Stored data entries
- - -
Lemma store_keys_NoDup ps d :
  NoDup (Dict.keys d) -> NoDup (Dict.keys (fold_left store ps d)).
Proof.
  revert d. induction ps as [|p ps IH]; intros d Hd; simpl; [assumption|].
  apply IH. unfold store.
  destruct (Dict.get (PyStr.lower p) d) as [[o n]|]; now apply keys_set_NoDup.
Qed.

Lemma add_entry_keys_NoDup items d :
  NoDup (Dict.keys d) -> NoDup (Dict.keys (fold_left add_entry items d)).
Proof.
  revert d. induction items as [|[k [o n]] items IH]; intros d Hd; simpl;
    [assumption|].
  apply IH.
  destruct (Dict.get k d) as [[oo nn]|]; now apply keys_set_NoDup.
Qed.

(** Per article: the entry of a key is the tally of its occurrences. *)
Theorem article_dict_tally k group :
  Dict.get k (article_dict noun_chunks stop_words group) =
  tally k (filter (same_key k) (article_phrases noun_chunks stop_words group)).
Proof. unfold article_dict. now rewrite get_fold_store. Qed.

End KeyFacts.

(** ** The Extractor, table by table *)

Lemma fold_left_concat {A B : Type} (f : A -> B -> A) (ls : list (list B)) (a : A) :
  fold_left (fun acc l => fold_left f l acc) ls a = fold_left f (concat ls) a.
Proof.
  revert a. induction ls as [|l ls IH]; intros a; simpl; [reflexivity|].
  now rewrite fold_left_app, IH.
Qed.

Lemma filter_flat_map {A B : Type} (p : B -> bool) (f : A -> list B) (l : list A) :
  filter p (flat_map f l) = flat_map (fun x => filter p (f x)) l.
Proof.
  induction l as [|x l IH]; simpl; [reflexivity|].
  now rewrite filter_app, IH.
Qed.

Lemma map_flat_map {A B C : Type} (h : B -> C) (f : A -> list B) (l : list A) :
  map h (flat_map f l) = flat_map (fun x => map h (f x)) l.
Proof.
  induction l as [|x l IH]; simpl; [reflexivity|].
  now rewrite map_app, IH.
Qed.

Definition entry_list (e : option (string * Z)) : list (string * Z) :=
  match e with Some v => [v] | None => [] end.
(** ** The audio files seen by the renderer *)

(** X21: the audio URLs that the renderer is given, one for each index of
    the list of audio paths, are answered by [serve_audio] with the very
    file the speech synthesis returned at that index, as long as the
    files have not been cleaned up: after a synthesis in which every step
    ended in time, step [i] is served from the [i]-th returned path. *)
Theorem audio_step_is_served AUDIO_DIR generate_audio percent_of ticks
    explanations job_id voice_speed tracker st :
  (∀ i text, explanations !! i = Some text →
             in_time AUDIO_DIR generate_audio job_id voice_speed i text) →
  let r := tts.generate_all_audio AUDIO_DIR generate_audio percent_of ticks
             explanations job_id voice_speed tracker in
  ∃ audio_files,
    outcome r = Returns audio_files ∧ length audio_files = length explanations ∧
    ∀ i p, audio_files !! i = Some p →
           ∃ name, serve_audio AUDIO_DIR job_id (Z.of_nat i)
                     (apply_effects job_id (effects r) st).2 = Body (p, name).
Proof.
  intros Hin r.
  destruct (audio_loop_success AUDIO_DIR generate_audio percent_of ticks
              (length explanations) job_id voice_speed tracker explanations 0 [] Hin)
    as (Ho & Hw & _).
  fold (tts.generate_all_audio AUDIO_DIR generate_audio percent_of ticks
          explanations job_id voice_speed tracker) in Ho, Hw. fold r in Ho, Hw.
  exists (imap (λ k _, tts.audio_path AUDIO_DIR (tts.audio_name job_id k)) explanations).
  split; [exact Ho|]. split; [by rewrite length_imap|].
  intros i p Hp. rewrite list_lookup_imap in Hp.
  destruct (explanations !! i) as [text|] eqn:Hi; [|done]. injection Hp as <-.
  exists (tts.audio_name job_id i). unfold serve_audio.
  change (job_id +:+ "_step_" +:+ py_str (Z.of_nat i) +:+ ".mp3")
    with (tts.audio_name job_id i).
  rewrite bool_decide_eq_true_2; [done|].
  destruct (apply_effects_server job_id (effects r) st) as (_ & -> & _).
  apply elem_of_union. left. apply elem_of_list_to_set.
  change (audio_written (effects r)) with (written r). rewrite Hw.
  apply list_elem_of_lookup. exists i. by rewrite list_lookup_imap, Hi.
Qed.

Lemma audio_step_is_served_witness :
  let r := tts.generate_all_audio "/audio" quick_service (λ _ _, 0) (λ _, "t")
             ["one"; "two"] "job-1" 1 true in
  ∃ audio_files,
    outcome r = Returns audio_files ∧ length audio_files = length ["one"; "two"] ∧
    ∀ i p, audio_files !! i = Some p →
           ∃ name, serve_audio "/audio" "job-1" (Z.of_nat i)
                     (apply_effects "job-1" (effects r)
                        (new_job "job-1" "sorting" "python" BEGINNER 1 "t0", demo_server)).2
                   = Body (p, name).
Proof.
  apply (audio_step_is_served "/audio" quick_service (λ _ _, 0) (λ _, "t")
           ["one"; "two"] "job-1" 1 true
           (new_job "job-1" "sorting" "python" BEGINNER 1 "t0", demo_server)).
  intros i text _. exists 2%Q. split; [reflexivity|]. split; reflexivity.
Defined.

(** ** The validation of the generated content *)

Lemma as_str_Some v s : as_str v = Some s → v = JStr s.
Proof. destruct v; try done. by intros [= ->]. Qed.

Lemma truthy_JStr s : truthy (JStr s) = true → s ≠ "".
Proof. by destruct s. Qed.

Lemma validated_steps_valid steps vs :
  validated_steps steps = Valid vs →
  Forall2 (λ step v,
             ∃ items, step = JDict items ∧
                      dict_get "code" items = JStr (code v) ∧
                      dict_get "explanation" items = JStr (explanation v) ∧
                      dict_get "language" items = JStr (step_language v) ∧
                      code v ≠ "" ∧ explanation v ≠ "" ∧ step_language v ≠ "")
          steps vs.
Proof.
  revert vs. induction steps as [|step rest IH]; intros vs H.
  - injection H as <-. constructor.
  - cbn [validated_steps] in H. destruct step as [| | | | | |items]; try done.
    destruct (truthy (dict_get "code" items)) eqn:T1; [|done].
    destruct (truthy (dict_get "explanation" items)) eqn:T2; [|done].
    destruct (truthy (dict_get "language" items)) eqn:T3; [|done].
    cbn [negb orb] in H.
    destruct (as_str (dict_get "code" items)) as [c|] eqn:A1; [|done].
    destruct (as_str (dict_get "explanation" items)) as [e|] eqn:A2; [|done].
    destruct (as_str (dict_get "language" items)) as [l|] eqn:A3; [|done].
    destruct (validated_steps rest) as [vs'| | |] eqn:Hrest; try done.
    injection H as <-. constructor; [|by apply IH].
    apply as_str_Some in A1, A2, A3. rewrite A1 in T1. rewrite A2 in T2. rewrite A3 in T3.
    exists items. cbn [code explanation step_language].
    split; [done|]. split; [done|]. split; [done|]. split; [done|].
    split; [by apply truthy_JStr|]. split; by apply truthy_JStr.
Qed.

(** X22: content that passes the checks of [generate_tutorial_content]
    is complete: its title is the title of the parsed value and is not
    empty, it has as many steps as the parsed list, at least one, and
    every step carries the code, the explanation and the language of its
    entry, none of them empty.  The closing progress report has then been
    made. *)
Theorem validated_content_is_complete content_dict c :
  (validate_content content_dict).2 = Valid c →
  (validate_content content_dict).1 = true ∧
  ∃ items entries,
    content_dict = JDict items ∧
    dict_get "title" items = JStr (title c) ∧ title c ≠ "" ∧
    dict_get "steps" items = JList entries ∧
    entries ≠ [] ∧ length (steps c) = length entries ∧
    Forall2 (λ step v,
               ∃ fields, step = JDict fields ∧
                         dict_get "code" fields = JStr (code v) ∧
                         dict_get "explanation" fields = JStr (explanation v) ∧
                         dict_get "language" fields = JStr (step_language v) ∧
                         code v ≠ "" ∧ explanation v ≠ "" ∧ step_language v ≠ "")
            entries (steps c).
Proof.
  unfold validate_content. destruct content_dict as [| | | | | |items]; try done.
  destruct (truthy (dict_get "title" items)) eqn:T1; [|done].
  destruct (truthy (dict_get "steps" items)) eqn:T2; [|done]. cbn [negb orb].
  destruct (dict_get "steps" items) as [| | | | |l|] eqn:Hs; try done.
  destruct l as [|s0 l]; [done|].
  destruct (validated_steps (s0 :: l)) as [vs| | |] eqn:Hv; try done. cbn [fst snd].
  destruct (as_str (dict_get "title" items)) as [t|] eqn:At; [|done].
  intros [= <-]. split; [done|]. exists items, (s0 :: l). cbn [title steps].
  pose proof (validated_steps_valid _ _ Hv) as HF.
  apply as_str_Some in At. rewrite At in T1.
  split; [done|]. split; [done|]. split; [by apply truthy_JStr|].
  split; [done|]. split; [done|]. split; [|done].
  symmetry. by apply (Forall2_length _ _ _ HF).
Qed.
- - -
Your instructions: Go line by line through the data above and report each one that holds the string "effects".

Result of this exercise:
                     (apply_effects job_id (effects r) st).2 = Body (p, name).
  destruct (apply_effects_server job_id (effects r) st) as (_ & -> & _).
  change (audio_written (effects r)) with (written r). rewrite Hw.
                     (apply_effects "job-1" (effects r)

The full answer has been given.